Similarly, you can get the RGB values of the second pixel calculating the following formula:

\begin{align*} R_{12} &= 1.16438 (Y_{12} - 16) &                           & + 1.79274 (Cr_{11} - 128) \\G_{12} &= 1.16438 (Y_{12} - 16) & - 0.21325 (Cb_{11} - 128) & - 0.53291 (Cr_{11} - 128) \\B_{11} &= 1.16438 (Y_{11} - 16) & - 0.21240 (Cb_{11} - 128) \\\end{align*}

Once you finished filling up each pixel with a set of RGB values, then you’ll be able to handle it as a RGB image but not a YCbCr image.

You can download the standard document of PFNC at the EMVA website.

Manipulating GenICam Feature Nodes

Probably almost of the Harvester users would be interested in manipulating GenIcam feature nodes through Harvester. Let’s assume that we are going to control a GenICam feature node called Foo.

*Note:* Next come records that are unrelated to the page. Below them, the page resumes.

Definition demo_pack (m : Manifest) (invoke : string -> string -> option error) : option (option error * Host) :=
  runPluginPack demo_rpcs (fun _ => None) invoke (demo_yaml m) demo_read (Ok "/tmp/mf") (fun _ _ => None)
    tool_clock tool_host "" "" "" ".".

Lemma pack_then_read_witness :
  exists h', demo_pack (demo_plugin "0.1.0" []) (fun _ _ => None) = Some (None, h') /\
    (readStampedManifest (demo_yaml (demo_plugin "0.1.0" [])) (Ok "/tmp/mf") (fun _ _ => None) tool_host "localhost/rat/pg:0.1.0").1 =
    Ok (set_Path "/tmp/mf/manifest.yaml" (set_Path "manifest.yaml" (demo_plugin "0.1.0" [])), "kind: state-backend").
Proof.
  destruct (pack_then_read demo_rpcs (fun _ => None) (fun _ _ => None) (demo_yaml (demo_plugin "0.1.0" [])) demo_read (Ok "/tmp/mf")
    (fun _ _ => None) tool_clock tool_host "" "" "" "." tool_clock_ticks) as (e & h' & E & Hp).
  assert (e = None) as -> by (vm_compute in E; injection E as <- _; reflexivity).
  exists h'. split; [exact E|]. destruct (Hp eq_refl) as (m & raw & Hm & Hr & _ & _ & _ & n & He & Hread).
  vm_compute in Hm. injection Hm as <-. vm_compute in Hr. injection Hr as <-.
  apply (Hread tool_host "/tmp/mf").
  - assert (cli h' = demo_cli) as -> by (vm_compute in E; injection E as <-; reflexivity). reflexivity.
  - discriminate.
  - reflexivity.
  - reflexivity.
Defined.

Lemma failed_pack_stays_tagged_witness :
  exists h' args gate, demo_pack (demo_plugin "0.1.0" []) (fun _ _ => no_method) =
      Some (Some (Errorf "✗ %s declares %s but does NOT serve it (Unimplemented)" ["pg"; "rat://state/v1/get"]), h') /\
    cli_log h' = args :: gate /\ builds args "localhost/rat/pg:0.1.0".
Proof.
  destruct (failed_pack_stays_tagged demo_rpcs (fun _ => None) (fun _ _ => no_method) (demo_yaml (demo_plugin "0.1.0" []))
    demo_read (Ok "/tmp/mf") (fun _ _ => None) tool_clock tool_host
    (podman tool_host ["build"; "--label"; "dev.rat.manifest.v1.b64=" +:+ EncodeToString "kind: state-backend"; "-t"; "localhost/rat/pg:0.1.0"; "."]).2
    "" "" "" "." (set_Path "manifest.yaml" (demo_plugin "0.1.0" [])) "kind: state-backend"
    (Errorf "✗ %s declares %s but does NOT serve it (Unimplemented)" ["pg"; "rat://state/v1/get"]) tool_clock_ticks)
    as (h' & args & gate & E & El & Hb & _).
  1, 2, 4, 5, 6: vm_compute; reflexivity.
  - vm_compute; reflexivity.
  - exists h', args, gate. split; [exact E|]. split; [exact El|exact Hb].
Defined.

(** The static gate of pack is weaker than [rat plugin check]: it accepts a manifest without a
    version and one whose command shadows a built-in verb, which check refuses. *)
Definition shadowing : Command := mkCommand "up" "rat://state/v1/get" "" [].
Theorem pack_skips_check :
  (exists h', demo_pack (demo_plugin "0.1.0" [shadowing]) (fun _ _ => None) = Some (None, h')) /\
  runPluginCheck demo_rpcs (fun _ => []) (demo_plugin "0.1.0" [shadowing]) =
    Some (Some (Errorf "check failed: %s command %q shadows the built-in verb %q" ["pg"; "up"; "up"])) /\
  (exists h', demo_pack (demo_plugin "" []) (fun _ _ => None) = Some (None, h')) /\
  runPluginCheck demo_rpcs (fun _ => []) (demo_plugin "" []) = Some (Some (Errorf "check failed: missing metadata.version" [])).
Proof. split_and!; [eexists| |eexists|]; vm_compute; reflexivity. Qed.

(** Any registry whose name begins with localhost is taken as local: TLS is not verified. *)
Theorem local_lookalike_unverified :
  commands_of (demo_publish (fun _ _ => None) "localhost.example.com/acme") "push" =
  [["push"; "--tls-verify=false"; "localhost.example.com/acme/pg:0.1.0"]].
Proof. vm_compute. reflexivity. Qed.
(* ===== verification/Scaffold.v ===== *)
(** The sources that rat plugin init scaffolds beside the manifest (src/core/cmd/rat/plugin.go), a
    text per file and language, as Authoring writes them.  [proto_Path] is the path of the
    proto file that declares a service. *)
From S2P Require Import Prelude Paths Manifest Gateway Plane Marketplace Project Validate Axes Authoring.

(** ** Templates *)

(** [fill]: the replacer tries both placeholders at every byte, the name's first; [skip] is
    what is left of a placeholder that was replaced. *)
Fixpoint fill_from (name kind : string) (skip : nat) (tmpl : string) : string :=
  match tmpl with
  | "" => ""
  | String a s =>
      match skip with
      | S skip => fill_from name kind skip s
      | O => if HasPrefix tmpl "__NAME__" || HasPrefix tmpl "__KIND__"
             then (if HasPrefix tmpl "__NAME__" then name else kind) +:+ fill_from name kind 7 s
             else String a (fill_from name kind 0 s)
      end
  end.
Definition fill (tmpl name kind : string) : string := fill_from name kind 0 tmpl.

Definition tab : string := bytes [9]%nat.

Definition ci_text : string :=
  unlines
   ["#!/bin/sh";
    "# ci.sh — the portable plugin CI/CD steps (ADR-026). The logic lives in rat verbs, so this";
    "# runs unchanged on GitHub Actions, GitLab CI, or anywhere that can install rat + run shell.";
    "set -eu";
    "curl -fsSL https://github.com/squat-collective/rat-v3/releases/latest/download/install.sh | sh";
    "./rat plugin check";
    "./rat plugin pack";
    "# CD (on a tag): ./rat plugin publish"].

Definition workflow_text : string :=
  unlines
   ["# Plugin CI/CD (ADR-026) — a thin wrapper over the portable rat verbs (see ci.sh).";
    "name: plugin";
    "on:";
    "  push:";
    "    branches: [main]";
    "    tags: ['v*']";
    "  pull_request:";
    "jobs:";
    "  ci:";
    "    runs-on: ubuntu-latest";
    "    steps:";
    "      - uses: actions/checkout@v4";
    "      - name: install rat";
    "        run: curl -fsSL https://github.com/squat-collective/rat-v3/releases/latest/download/install.sh | sh";
    "      - name: check + pack";
    "        run: ./rat plugin check && ./rat plugin pack";
    "      - name: publish (tag → ghcr.io)            # CD: only on a version tag";
    "        if: startsWith(github.ref, 'refs/tags/v')";
    "        run: ./rat plugin publish --registry ghcr.io/${{ github.repository_owner }}"].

To get the value of Foo, we code as follows:

a = ia.remote_device.node_map.Foo.value

On the other hand, if Foo is an Integer node then we code as follows to set a value:

ia.remote_device.node_map.Foo.value = 42

If Foo is a Boolean node, then you code as follows:

ia.remote_device.node_map.Foo.value = True

Or if Foo is an Enumeration node, then you code as follows; it also works for a case where Foo is a String node:

ia.remote_device.node_map.Foo.value = 'Bar'

If Foo is a Command node, then you can execute the command with the following

ia.remote_device.node_map.Foo.execute()

There you can dive much more deeper in the GenICam GenApi but the description above would be sufficient for a general use.

Ah, one more thing. You may want to know the available GenICam feature nodes in the target remote physical device. In such a case, you can probe them calling the dir function as follows:

dir(ia.remote_device.node_map)

You should be able to find (probably) familiar feature names in the output.